_Record excerpts:_
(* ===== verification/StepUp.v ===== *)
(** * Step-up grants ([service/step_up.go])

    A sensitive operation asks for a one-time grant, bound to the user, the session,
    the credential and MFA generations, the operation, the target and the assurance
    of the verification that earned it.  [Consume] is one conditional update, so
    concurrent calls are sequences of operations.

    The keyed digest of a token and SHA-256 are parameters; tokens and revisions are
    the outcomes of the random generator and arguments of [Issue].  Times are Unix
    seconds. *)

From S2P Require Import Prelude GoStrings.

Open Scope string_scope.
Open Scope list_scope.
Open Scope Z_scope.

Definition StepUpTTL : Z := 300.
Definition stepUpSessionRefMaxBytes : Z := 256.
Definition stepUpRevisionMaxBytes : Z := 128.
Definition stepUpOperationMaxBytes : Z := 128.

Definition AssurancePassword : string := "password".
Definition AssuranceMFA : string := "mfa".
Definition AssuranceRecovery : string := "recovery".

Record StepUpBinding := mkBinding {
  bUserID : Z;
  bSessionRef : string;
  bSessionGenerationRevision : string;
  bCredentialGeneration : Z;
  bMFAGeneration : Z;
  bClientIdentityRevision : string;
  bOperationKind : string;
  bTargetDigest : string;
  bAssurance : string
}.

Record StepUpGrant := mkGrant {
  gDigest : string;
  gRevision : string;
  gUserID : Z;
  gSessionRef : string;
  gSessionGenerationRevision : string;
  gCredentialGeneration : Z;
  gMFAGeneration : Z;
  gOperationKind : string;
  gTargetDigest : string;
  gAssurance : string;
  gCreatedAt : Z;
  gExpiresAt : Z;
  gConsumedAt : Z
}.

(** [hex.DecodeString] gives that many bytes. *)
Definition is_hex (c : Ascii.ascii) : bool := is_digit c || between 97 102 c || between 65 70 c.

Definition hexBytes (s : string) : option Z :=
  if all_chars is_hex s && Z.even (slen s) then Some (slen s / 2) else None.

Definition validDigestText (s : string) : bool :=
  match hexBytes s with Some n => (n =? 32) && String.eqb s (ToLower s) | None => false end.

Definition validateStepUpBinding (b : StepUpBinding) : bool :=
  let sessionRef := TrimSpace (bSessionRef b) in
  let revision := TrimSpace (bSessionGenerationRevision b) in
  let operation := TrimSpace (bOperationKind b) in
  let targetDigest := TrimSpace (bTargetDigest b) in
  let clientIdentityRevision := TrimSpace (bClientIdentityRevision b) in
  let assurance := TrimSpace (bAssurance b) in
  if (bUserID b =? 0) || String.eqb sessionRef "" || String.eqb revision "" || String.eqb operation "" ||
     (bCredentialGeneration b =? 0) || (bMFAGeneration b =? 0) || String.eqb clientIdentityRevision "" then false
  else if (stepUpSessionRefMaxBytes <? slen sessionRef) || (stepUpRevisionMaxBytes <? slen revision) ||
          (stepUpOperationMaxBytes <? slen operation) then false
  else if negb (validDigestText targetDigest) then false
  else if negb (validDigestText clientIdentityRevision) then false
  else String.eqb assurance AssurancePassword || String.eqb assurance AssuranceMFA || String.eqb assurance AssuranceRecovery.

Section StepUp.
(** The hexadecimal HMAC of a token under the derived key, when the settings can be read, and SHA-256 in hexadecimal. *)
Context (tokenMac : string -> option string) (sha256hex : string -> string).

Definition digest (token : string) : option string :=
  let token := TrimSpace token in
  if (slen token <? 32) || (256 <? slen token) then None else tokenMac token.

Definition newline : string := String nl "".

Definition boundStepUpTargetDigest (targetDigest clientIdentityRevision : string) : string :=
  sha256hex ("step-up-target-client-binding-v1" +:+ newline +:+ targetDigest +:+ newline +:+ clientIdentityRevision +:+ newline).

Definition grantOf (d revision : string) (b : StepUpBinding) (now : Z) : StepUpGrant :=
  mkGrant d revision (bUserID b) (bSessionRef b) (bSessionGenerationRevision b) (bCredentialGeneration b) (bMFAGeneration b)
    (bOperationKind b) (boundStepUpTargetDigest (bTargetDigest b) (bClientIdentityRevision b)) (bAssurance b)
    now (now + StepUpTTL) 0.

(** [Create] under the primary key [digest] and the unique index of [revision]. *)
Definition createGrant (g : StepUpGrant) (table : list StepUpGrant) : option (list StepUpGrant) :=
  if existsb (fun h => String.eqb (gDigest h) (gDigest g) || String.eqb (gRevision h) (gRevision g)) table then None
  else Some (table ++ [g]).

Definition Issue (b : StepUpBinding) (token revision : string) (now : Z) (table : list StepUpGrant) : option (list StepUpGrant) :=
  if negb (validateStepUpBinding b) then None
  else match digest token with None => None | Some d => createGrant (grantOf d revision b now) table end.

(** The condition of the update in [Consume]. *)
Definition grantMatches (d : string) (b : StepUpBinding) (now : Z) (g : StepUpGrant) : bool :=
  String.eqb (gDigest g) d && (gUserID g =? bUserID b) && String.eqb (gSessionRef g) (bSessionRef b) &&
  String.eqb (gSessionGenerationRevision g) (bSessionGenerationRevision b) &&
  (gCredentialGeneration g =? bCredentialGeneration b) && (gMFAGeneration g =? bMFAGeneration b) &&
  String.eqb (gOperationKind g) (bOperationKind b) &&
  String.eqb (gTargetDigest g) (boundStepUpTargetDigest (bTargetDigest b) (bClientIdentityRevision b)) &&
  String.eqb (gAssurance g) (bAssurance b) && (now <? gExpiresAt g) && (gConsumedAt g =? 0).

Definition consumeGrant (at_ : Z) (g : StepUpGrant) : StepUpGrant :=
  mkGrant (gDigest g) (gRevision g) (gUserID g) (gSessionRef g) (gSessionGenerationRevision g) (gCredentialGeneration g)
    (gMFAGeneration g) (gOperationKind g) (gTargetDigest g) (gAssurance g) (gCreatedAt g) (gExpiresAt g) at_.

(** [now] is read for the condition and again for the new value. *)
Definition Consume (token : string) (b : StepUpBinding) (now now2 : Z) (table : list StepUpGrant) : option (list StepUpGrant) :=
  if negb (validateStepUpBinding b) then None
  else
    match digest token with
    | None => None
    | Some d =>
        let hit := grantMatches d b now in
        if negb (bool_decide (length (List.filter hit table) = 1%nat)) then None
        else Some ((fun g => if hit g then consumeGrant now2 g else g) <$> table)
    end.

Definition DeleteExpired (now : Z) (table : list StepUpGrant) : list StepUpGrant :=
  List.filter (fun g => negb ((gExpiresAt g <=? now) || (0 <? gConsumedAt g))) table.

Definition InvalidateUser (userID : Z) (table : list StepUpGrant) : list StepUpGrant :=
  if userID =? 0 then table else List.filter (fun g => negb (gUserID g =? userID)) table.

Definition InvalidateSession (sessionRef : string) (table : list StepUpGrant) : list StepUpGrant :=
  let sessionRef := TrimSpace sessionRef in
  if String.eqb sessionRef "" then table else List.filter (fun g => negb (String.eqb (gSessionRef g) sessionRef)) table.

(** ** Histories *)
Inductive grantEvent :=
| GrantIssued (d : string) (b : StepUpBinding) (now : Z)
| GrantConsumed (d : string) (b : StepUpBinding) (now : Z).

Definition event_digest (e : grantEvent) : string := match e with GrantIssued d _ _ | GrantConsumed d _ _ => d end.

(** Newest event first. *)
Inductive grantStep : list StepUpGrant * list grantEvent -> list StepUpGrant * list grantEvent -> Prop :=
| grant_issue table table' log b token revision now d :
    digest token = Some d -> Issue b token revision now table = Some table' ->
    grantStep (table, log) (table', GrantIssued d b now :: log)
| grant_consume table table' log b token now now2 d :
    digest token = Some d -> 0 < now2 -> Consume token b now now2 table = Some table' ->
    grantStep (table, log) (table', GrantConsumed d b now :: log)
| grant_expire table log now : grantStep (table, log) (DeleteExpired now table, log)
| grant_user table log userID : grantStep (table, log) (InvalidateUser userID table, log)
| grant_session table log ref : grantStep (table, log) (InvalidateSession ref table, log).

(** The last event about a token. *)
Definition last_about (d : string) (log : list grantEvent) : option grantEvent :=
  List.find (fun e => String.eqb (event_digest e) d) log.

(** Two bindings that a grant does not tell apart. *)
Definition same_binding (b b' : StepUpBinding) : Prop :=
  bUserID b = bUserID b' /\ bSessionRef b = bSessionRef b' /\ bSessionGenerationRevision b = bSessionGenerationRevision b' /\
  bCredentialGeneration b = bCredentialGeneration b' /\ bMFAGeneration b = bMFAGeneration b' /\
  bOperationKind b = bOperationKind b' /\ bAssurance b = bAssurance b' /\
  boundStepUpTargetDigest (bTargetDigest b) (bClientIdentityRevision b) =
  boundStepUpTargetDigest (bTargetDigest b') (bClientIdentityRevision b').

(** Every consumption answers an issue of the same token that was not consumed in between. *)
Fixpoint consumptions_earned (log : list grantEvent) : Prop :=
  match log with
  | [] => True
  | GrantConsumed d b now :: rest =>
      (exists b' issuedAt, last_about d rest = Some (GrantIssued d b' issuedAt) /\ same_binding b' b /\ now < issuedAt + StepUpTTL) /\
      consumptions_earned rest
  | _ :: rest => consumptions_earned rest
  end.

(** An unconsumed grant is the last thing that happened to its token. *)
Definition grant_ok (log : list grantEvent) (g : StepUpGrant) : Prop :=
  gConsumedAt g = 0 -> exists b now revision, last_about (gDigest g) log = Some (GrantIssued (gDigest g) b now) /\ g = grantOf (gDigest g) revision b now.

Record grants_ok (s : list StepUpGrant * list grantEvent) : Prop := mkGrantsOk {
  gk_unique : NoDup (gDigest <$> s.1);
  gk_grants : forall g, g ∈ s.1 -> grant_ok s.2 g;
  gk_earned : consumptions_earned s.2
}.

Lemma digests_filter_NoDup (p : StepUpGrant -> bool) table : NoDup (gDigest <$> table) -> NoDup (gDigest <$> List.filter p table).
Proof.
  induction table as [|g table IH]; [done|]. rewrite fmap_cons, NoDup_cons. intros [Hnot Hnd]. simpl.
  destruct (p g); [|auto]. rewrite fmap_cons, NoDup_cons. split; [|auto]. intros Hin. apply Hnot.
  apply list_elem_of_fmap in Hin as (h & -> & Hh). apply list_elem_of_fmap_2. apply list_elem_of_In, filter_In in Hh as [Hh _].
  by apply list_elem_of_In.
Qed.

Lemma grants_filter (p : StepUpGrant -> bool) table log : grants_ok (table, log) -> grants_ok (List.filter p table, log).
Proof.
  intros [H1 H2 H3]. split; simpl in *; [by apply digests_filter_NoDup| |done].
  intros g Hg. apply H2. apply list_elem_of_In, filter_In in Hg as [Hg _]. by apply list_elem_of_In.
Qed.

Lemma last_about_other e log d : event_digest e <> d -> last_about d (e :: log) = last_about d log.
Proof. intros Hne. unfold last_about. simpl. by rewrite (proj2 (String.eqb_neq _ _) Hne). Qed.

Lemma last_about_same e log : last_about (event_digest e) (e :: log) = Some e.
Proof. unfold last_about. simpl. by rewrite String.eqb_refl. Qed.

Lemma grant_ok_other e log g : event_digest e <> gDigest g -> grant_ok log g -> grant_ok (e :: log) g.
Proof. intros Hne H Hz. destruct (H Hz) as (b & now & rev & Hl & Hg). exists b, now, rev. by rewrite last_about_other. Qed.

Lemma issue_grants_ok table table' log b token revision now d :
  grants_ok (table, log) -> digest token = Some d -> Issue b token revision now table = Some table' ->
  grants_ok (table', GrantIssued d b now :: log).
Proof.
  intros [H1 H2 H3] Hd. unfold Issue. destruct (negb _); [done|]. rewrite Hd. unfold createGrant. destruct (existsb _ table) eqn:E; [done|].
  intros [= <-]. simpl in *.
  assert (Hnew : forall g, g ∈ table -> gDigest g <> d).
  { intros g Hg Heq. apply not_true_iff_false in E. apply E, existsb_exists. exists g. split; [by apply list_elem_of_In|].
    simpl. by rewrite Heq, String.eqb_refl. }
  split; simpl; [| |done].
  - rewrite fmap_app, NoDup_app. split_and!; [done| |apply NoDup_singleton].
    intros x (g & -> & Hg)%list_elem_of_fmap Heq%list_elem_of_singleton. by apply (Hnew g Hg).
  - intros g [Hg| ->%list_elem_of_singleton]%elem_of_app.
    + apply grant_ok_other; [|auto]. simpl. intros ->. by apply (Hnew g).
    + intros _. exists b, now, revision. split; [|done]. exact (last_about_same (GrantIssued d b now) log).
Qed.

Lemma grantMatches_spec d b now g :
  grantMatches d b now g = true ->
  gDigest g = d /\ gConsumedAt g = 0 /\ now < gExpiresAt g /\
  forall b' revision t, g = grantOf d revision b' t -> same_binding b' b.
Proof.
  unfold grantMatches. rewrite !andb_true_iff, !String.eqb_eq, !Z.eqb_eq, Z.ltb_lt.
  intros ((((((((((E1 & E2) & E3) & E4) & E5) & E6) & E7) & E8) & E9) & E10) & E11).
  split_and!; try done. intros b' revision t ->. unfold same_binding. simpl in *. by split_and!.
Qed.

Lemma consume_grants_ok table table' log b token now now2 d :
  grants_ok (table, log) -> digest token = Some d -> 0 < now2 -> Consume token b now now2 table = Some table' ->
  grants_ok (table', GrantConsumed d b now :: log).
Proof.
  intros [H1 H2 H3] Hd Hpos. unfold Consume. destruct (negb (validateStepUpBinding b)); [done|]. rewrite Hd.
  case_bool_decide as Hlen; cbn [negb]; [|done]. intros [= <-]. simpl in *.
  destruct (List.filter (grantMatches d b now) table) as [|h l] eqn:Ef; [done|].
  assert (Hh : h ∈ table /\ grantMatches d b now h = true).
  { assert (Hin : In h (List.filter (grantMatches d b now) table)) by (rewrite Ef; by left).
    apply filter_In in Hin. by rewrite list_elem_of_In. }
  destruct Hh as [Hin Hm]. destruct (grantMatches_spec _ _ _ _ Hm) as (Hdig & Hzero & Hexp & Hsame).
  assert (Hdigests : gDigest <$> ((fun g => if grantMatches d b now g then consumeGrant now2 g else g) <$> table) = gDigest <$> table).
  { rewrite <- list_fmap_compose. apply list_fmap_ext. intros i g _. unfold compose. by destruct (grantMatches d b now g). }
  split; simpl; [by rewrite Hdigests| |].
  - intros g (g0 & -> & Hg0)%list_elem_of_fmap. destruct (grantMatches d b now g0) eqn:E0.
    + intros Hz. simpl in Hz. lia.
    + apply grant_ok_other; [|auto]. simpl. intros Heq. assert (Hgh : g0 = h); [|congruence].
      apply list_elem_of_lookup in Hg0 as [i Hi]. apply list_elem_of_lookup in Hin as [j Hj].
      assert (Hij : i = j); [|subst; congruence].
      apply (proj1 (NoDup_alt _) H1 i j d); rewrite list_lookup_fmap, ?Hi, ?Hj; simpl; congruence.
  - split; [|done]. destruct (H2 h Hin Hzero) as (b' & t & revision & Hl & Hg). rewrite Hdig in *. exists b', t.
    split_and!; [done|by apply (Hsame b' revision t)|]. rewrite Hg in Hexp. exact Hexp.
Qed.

...

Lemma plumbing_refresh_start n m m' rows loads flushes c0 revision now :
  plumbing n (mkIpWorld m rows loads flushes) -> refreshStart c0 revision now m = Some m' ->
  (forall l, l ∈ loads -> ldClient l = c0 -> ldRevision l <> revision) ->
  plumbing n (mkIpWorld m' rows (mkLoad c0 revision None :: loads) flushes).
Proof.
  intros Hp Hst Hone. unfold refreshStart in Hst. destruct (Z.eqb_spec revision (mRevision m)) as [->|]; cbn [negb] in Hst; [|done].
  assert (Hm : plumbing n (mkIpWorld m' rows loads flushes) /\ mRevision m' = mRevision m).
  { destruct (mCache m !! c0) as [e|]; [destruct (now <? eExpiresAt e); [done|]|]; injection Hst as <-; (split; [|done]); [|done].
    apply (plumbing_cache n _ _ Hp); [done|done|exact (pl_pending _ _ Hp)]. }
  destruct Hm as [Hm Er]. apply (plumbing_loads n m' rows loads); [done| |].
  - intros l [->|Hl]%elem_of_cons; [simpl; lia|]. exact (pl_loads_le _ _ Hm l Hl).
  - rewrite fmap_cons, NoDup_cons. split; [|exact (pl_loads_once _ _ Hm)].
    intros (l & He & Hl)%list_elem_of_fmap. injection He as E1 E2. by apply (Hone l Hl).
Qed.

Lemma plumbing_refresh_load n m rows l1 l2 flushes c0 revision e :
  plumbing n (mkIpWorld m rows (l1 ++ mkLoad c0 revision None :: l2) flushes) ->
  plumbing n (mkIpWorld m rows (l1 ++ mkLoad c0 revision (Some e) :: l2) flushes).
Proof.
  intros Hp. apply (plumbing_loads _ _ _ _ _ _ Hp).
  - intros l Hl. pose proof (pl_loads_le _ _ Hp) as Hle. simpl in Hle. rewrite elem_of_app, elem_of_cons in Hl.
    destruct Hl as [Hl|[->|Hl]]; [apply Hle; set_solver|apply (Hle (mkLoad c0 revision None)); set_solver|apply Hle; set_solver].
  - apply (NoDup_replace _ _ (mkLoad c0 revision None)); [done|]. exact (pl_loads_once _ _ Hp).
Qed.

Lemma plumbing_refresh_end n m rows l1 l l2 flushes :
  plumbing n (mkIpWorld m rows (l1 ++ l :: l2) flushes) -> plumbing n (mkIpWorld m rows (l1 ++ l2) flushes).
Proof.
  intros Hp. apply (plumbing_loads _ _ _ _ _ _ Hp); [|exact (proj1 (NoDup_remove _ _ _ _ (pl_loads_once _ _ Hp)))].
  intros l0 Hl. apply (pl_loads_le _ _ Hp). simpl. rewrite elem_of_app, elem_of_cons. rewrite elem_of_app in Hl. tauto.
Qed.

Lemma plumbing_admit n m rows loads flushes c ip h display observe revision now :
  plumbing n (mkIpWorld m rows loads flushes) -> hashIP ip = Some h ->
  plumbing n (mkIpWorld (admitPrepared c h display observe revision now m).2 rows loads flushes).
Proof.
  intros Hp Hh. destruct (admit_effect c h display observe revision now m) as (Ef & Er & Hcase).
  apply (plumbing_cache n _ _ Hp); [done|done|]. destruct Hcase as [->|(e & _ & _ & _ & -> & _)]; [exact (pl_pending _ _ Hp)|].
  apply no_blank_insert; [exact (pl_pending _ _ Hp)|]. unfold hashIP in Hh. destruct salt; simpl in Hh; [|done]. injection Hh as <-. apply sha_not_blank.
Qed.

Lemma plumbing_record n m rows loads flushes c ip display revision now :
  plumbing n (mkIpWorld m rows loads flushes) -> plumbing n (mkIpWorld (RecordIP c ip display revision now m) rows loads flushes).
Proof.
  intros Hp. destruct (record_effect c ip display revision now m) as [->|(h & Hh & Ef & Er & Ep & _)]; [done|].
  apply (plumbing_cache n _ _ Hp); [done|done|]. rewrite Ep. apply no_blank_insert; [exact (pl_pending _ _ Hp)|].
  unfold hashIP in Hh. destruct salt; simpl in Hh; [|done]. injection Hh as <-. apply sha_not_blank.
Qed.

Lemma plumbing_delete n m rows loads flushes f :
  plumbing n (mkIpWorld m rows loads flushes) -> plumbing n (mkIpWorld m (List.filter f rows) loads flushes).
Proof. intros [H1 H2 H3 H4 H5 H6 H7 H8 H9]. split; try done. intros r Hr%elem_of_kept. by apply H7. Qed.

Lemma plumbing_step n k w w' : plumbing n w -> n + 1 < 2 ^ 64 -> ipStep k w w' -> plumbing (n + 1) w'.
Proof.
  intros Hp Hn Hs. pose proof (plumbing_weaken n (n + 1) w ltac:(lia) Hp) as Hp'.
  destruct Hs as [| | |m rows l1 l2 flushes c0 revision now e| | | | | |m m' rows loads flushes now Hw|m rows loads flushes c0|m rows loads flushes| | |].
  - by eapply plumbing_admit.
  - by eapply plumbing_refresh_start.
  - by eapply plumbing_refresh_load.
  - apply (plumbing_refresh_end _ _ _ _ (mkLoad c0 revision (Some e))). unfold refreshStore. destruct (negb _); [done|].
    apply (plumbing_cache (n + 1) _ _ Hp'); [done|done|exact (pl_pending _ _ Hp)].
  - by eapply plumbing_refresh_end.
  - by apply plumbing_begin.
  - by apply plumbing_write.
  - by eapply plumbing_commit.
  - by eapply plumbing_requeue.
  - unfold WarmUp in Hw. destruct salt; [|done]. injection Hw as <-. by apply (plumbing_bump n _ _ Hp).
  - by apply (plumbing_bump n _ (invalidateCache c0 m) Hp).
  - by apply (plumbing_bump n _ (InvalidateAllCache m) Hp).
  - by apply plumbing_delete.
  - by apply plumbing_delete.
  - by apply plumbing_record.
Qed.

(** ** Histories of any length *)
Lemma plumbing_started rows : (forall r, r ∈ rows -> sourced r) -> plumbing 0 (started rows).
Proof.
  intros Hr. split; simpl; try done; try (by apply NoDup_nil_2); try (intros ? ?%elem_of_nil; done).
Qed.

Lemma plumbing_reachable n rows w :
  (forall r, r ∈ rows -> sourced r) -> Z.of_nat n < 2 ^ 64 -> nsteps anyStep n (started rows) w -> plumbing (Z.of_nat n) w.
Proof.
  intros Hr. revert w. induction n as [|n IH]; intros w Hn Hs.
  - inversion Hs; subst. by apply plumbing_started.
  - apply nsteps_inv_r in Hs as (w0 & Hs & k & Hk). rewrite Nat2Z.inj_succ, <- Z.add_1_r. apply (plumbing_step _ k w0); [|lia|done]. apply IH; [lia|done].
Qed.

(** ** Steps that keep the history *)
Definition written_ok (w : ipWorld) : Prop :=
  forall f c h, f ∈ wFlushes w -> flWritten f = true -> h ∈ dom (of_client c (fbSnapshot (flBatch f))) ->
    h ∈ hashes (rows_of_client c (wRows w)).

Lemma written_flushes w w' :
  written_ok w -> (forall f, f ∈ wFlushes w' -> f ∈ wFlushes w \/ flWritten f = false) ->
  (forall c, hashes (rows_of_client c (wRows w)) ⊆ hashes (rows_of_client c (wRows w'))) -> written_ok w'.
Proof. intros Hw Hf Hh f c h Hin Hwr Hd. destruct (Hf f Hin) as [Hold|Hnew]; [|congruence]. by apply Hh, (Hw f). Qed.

_Activity:_ The response should be the listing above, limited to the lines between the one holding "(* ===== verification/StepUp.v ===== *)" and the one holding "From S2P Require Import Prelude GoStrings.", inclusive, reproduced exactly.

_Answer box:_
(* ===== verification/StepUp.v ===== *)
(** * Step-up grants ([service/step_up.go])

    A sensitive operation asks for a one-time grant, bound to the user, the session,
    the credential and MFA generations, the operation, the target and the assurance
    of the verification that earned it.  [Consume] is one conditional update, so
    concurrent calls are sequences of operations.

    The keyed digest of a token and SHA-256 are parameters; tokens and revisions are
    the outcomes of the random generator and arguments of [Issue].  Times are Unix
    seconds. *)

From S2P Require Import Prelude GoStrings.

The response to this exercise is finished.